* [Action item]: Set the data down again, exactly as it appears below.
*** Raw data
(** * bolt-ride-events: the ingestion, merge and aggregation handlers

    A shallow embedding of the three Lambda handlers of the repository

      - [lambda_functions/producer/app.py]   (module [Ingestor]),
      - [lambda_functions/consumer/app.py]   (module [Merger]),
      - [lambda_functions/aggregator/app.py] (module [Aggregator]),

    and the properties of the pipeline they form.

    The managed services the handlers talk to are modelled by their
    observable state: the DynamoDB table is a finite map from the value of
    the key attribute [id] to the item stored under it, the Kinesis stream
    is the list of records appended to it, the S3 bucket is a finite map
    from object keys to object bodies.  Library functions the handlers call
    ([json], [base64], [csv], [pandas]) are parameters of the sections
    below; their failure (a raised exception) is the [None] of an option.

    What the model takes for granted:
      - a row of a CSV file is a mapping from column names to strings;
      - [get_object] fails on an object the bucket does not hold,
        [put_record] on a request the stream refuses, [get_item] on a key
        the table refuses and [put_item] on an item the table refuses;
        what the stream and the table refuse is a parameter; [scan] and
        [put_object] succeed;
      - logging has no effect. *)

From Stdlib Require Import Ascii QArith.
From stdpp Require Import base option list gmap strings sorting pretty.

Open Scope string_scope.
Open Scope list_scope.

(** ** The Merger: [lambda_functions/consumer/app.py] *)

Module Merger.

Section merger.
(** Attribute values.  The handler never looks inside a value: it copies
    values between mappings and uses one as the table key. *)
Context {value : Type} `{Countable value}.

#[local] Abbreviation item := (gmap string value).

(** What [json.loads] returns: a dict, or some other JSON value. *)
Inductive json :=
  | JObject (fields : item)
  | JOther.

(** [base64.b64decode(data).decode('utf-8')] and [json.loads]; [None]
    when the call raises. *)
Variable b64decode_utf8 : string → option string.
Variable json_loads : string → option json.

(** [record['kinesis']['data']] *)
Record kinesis_record := { data : string }.

(** The table named by [DYNAMODB_TABLE_NAME], with the [put_item] calls
    issued so far. *)
Record dynamodb := {
  items : gmap value item;
  put_calls : list item
}.

(** What the table refuses: [get_item] raises on a key the table does not
    admit (the empty string, a value that is not of the key's type), and
    [put_item] raises on an item it does not take (a value that cannot be
    stored, such as a float; an item that is too large). *)
Variable get_item_accepts : value → bool.
Variable put_item_accepts : item → bool.

(** [table.get_item(Key={'id': trip_id}).get('Item', {})]; [None] when
    the call raises. *)
Definition get_item (table : dynamodb) (trip_id : value) : option item :=
  if get_item_accepts trip_id
  then Some (default ∅ (items table !! trip_id))
  else None.

(** [table.put_item(Item=merged_item)]: the table after the call, and
    [None] when the call raises.  An item the table takes replaces
    whatever is stored under the value of its key attribute; an item
    without the key attribute is refused, like any item the table does not
    take, and leaves the stored items as they were. *)
Definition put_item (merged_item : item) (table : dynamodb)
  : dynamodb * option unit :=
  let called := put_calls table ++ [merged_item] in
  match merged_item !! "id" with
  | Some k =>
      if put_item_accepts merged_item
      then ({| items := <[k := merged_item]> (items table);
               put_calls := called |}, Some tt)
      else ({| items := items table; put_calls := called |}, None)
  | None => ({| items := items table; put_calls := called |}, None)
  end.
(** The router returns on the routable envelopes and raises on the others. *)
Lemma process_alexa_request_routable
  (create_ : completion_request -> outcome chat_completion)
  (alexa_request : value) (t : trace) :
  if routable alexa_request
  then exists resp t',
         process_alexa_request create_ alexa_request t = (Return resp, t') /\
         valid_response resp = true /\
         (speech_shaped resp = true \/ resp = handle_session_ended_request)
  else exists e,
         process_alexa_request create_ alexa_request t = (Raise e, t).
Proof.
  unfold routable.
  destruct (subscript alexa_request "request") as [rq|e] eqn:H1.
  2:{ rewrite (dig_raise _ _ _ _ H1).
      exists e. unfold process_alexa_request, bind, lift. now rewrite H1. }
  rewrite (dig_subscript _ _ ["type"] _ H1).
  rewrite (dig_subscript _ _ ["intent"; "name"] _ H1).
  destruct (subscript rq "type") as [ty|e] eqn:H2.
  2:{ rewrite (dig_raise _ _ _ _ H2).
      exists e. unfold process_alexa_request, bind, lift. now rewrite H1, H2. }
  rewrite (dig_subscript _ _ [] _ H2). change (dig ty []) with (Some ty).
  rewrite (process_alexa_request_cases create_ _ _ _ t H1 H2).
  destruct (eq_str ty "LaunchRequest") eqn:E1.
  { apply eq_str_true in E1. subst ty. cbn [eq_str String.eqb Ascii.eqb Bool.eqb].
    answered. }
  destruct (eq_str ty "IntentRequest") eqn:E2.
  2:{ destruct (eq_str ty "SessionEndedRequest"); answered. }
  destruct (subscript rq "intent") as [intent|e] eqn:H3.
  2:{ rewrite (dig_raise _ _ _ _ H3).
      exists e. unfold handle_intent_request, bind, lift. now rewrite H1, H3. }
  rewrite (dig_subscript _ _ ["name"] _ H3).
  destruct (subscript intent "name") as [name|e] eqn:H4.
  2:{ rewrite (dig_raise _ _ _ _ H4).
      exists e. unfold handle_intent_request, bind, lift.
      now rewrite H1, H3, H4. }
  rewrite (dig_subscript _ _ [] _ H4). change (dig name []) with (Some name).
  rewrite (handle_intent_request_cases create_ _ _ _ _ t H1 H3 H4).
  destruct (eq_str name "ChatIntent").
  { destruct (handle_chat_intent_total create_ alexa_request t)
      as (r & t1 & Hr & Hs & _).
    exists r, t1. split; [exact Hr|]. split; [|left; exact Hs].
    unfold speech_shaped in Hs. now apply andb_prop in Hs. }
  destruct (eq_str name "AMAZON.HelpIntent"); [answered|].
  destruct (eq_str name "AMAZON.CancelIntent" || eq_str name "AMAZON.StopIntent");
    answered.
Qed.
Lemma ingest_sensor_data (e : env) (d : db) (req : request) (dev : string) :
  pg_text (field "device_id" (body req)) = Some dev ->
  sensor_data (store (post_api_data e d req)) = sensor_data d \/
  exists new, r_device_id new = dev /\
              sensor_data (store (post_api_data e d req)) = (sensor_data d ++ [new])%list.
Proof.
  intros Hdev. unfold post_api_data, pool_query. rewrite Hdev.
  destruct (negb _ || _ || _ || _ || _); [now left|].
  destruct (store_failure e); cbn [bind try_catch]; [now left|].
  right. eexists. split; [|reflexivity]. reflexivity.
Qed.

Lemma filter_other_device (P : reading -> bool) (l : list reading)
    (new : reading) (dev' : string) :
  r_device_id new <> dev' ->
  filter (fun r => of_device (Some dev') r && P r) (l ++ [new])%list
  = filter (fun r => of_device (Some dev') r && P r) l.
Proof.
  intros Hne. rewrite filter_app. cbn [filter]. unfold of_device at 2.
  cbn [sql_eq]. destruct (String.eqb_spec (r_device_id new) dev');
    [contradiction|]. cbn [andb]. apply app_nil_r.
Qed.

Lemma filter_of_device_and_true (dev : option string) (l : list reading) :
  filter (of_device dev) l = filter (fun r => of_device dev r && true) l.
Proof. apply filter_ext. intros r. now rewrite andb_true_r. Qed.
******
* [Expected answer]:
(** * bolt-ride-events: the ingestion, merge and aggregation handlers

    A shallow embedding of the three Lambda handlers of the repository

      - [lambda_functions/producer/app.py]   (module [Ingestor]),
      - [lambda_functions/consumer/app.py]   (module [Merger]),
      - [lambda_functions/aggregator/app.py] (module [Aggregator]),

    and the properties of the pipeline they form.

    The managed services the handlers talk to are modelled by their
    observable state: the DynamoDB table is a finite map from the value of
    the key attribute [id] to the item stored under it, the Kinesis stream
    is the list of records appended to it, the S3 bucket is a finite map
    from object keys to object bodies.  Library functions the handlers call
    ([json], [base64], [csv], [pandas]) are parameters of the sections
    below; their failure (a raised exception) is the [None] of an option.

    What the model takes for granted:
      - a row of a CSV file is a mapping from column names to strings;
      - [get_object] fails on an object the bucket does not hold,
        [put_record] on a request the stream refuses, [get_item] on a key
        the table refuses and [put_item] on an item the table refuses;
        what the stream and the table refuse is a parameter; [scan] and
        [put_object] succeed;
      - logging has no effect. *)

From Stdlib Require Import Ascii QArith.
From stdpp Require Import base option list gmap strings sorting pretty.

Open Scope string_scope.
Open Scope list_scope.

(** ** The Merger: [lambda_functions/consumer/app.py] *)

Module Merger.

Section merger.
(** Attribute values.  The handler never looks inside a value: it copies
    values between mappings and uses one as the table key. *)
Context {value : Type} `{Countable value}.

#[local] Abbreviation item := (gmap string value).

(** What [json.loads] returns: a dict, or some other JSON value. *)
Inductive json :=
  | JObject (fields : item)
  | JOther.

(** [base64.b64decode(data).decode('utf-8')] and [json.loads]; [None]
    when the call raises. *)
Variable b64decode_utf8 : string → option string.
Variable json_loads : string → option json.

(** [record['kinesis']['data']] *)
Record kinesis_record := { data : string }.

(** The table named by [DYNAMODB_TABLE_NAME], with the [put_item] calls
    issued so far. *)
Record dynamodb := {
  items : gmap value item;
  put_calls : list item
}.

(** What the table refuses: [get_item] raises on a key the table does not
    admit (the empty string, a value that is not of the key's type), and
    [put_item] raises on an item it does not take (a value that cannot be
    stored, such as a float; an item that is too large). *)
Variable get_item_accepts : value → bool.
Variable put_item_accepts : item → bool.

(** [table.get_item(Key={'id': trip_id}).get('Item', {})]; [None] when
    the call raises. *)
Definition get_item (table : dynamodb) (trip_id : value) : option item :=
  if get_item_accepts trip_id
  then Some (default ∅ (items table !! trip_id))
  else None.

(** [table.put_item(Item=merged_item)]: the table after the call, and
    [None] when the call raises.  An item the table takes replaces
    whatever is stored under the value of its key attribute; an item
    without the key attribute is refused, like any item the table does not
    take, and leaves the stored items as they were. *)
Definition put_item (merged_item : item) (table : dynamodb)
  : dynamodb * option unit :=
  let called := put_calls table ++ [merged_item] in
  match merged_item !! "id" with
  | Some k =>
      if put_item_accepts merged_item
      then ({| items := <[k := merged_item]> (items table);
               put_calls := called |}, Some tt)
      else ({| items := items table; put_calls := called |}, None)
  | None => ({| items := items table; put_calls := called |}, None)
  end.
(** The router returns on the routable envelopes and raises on the others. *)
Lemma process_alexa_request_routable
  (create_ : completion_request -> outcome chat_completion)
  (alexa_request : value) (t : trace) :
  if routable alexa_request
  then exists resp t',
         process_alexa_request create_ alexa_request t = (Return resp, t') /\
         valid_response resp = true /\
         (speech_shaped resp = true \/ resp = handle_session_ended_request)
  else exists e,
         process_alexa_request create_ alexa_request t = (Raise e, t).
Proof.
  unfold routable.
  destruct (subscript alexa_request "request") as [rq|e] eqn:H1.
  2:{ rewrite (dig_raise _ _ _ _ H1).
      exists e. unfold process_alexa_request, bind, lift. now rewrite H1. }
  rewrite (dig_subscript _ _ ["type"] _ H1).
  rewrite (dig_subscript _ _ ["intent"; "name"] _ H1).
  destruct (subscript rq "type") as [ty|e] eqn:H2.
  2:{ rewrite (dig_raise _ _ _ _ H2).
      exists e. unfold process_alexa_request, bind, lift. now rewrite H1, H2. }
  rewrite (dig_subscript _ _ [] _ H2). change (dig ty []) with (Some ty).
  rewrite (process_alexa_request_cases create_ _ _ _ t H1 H2).
  destruct (eq_str ty "LaunchRequest") eqn:E1.
  { apply eq_str_true in E1. subst ty. cbn [eq_str String.eqb Ascii.eqb Bool.eqb].
    answered. }
  destruct (eq_str ty "IntentRequest") eqn:E2.
  2:{ destruct (eq_str ty "SessionEndedRequest"); answered. }
  destruct (subscript rq "intent") as [intent|e] eqn:H3.
  2:{ rewrite (dig_raise _ _ _ _ H3).
      exists e. unfold handle_intent_request, bind, lift. now rewrite H1, H3. }
  rewrite (dig_subscript _ _ ["name"] _ H3).
  destruct (subscript intent "name") as [name|e] eqn:H4.
  2:{ rewrite (dig_raise _ _ _ _ H4).
      exists e. unfold handle_intent_request, bind, lift.
      now rewrite H1, H3, H4. }
  rewrite (dig_subscript _ _ [] _ H4). change (dig name []) with (Some name).
  rewrite (handle_intent_request_cases create_ _ _ _ _ t H1 H3 H4).
  destruct (eq_str name "ChatIntent").
  { destruct (handle_chat_intent_total create_ alexa_request t)
      as (r & t1 & Hr & Hs & _).
    exists r, t1. split; [exact Hr|]. split; [|left; exact Hs].
    unfold speech_shaped in Hs. now apply andb_prop in Hs. }
  destruct (eq_str name "AMAZON.HelpIntent"); [answered|].
  destruct (eq_str name "AMAZON.CancelIntent" || eq_str name "AMAZON.StopIntent");
    answered.
Qed.
Lemma ingest_sensor_data (e : env) (d : db) (req : request) (dev : string) :
  pg_text (field "device_id" (body req)) = Some dev ->
  sensor_data (store (post_api_data e d req)) = sensor_data d \/
  exists new, r_device_id new = dev /\
              sensor_data (store (post_api_data e d req)) = (sensor_data d ++ [new])%list.
Proof.
  intros Hdev. unfold post_api_data, pool_query. rewrite Hdev.
  destruct (negb _ || _ || _ || _ || _); [now left|].
  destruct (store_failure e); cbn [bind try_catch]; [now left|].
  right. eexists. split; [|reflexivity]. reflexivity.
Qed.

Lemma filter_other_device (P : reading -> bool) (l : list reading)
    (new : reading) (dev' : string) :
  r_device_id new <> dev' ->
  filter (fun r => of_device (Some dev') r && P r) (l ++ [new])%list
  = filter (fun r => of_device (Some dev') r && P r) l.
Proof.
  intros Hne. rewrite filter_app. cbn [filter]. unfold of_device at 2.
  cbn [sql_eq]. destruct (String.eqb_spec (r_device_id new) dev');
    [contradiction|]. cbn [andb]. apply app_nil_r.
Qed.

Lemma filter_of_device_and_true (dev : option string) (l : list reading) :
  filter (of_device dev) l = filter (fun r => of_device dev r && true) l.
Proof. apply filter_ext. intros r. now rewrite andb_true_r. Qed.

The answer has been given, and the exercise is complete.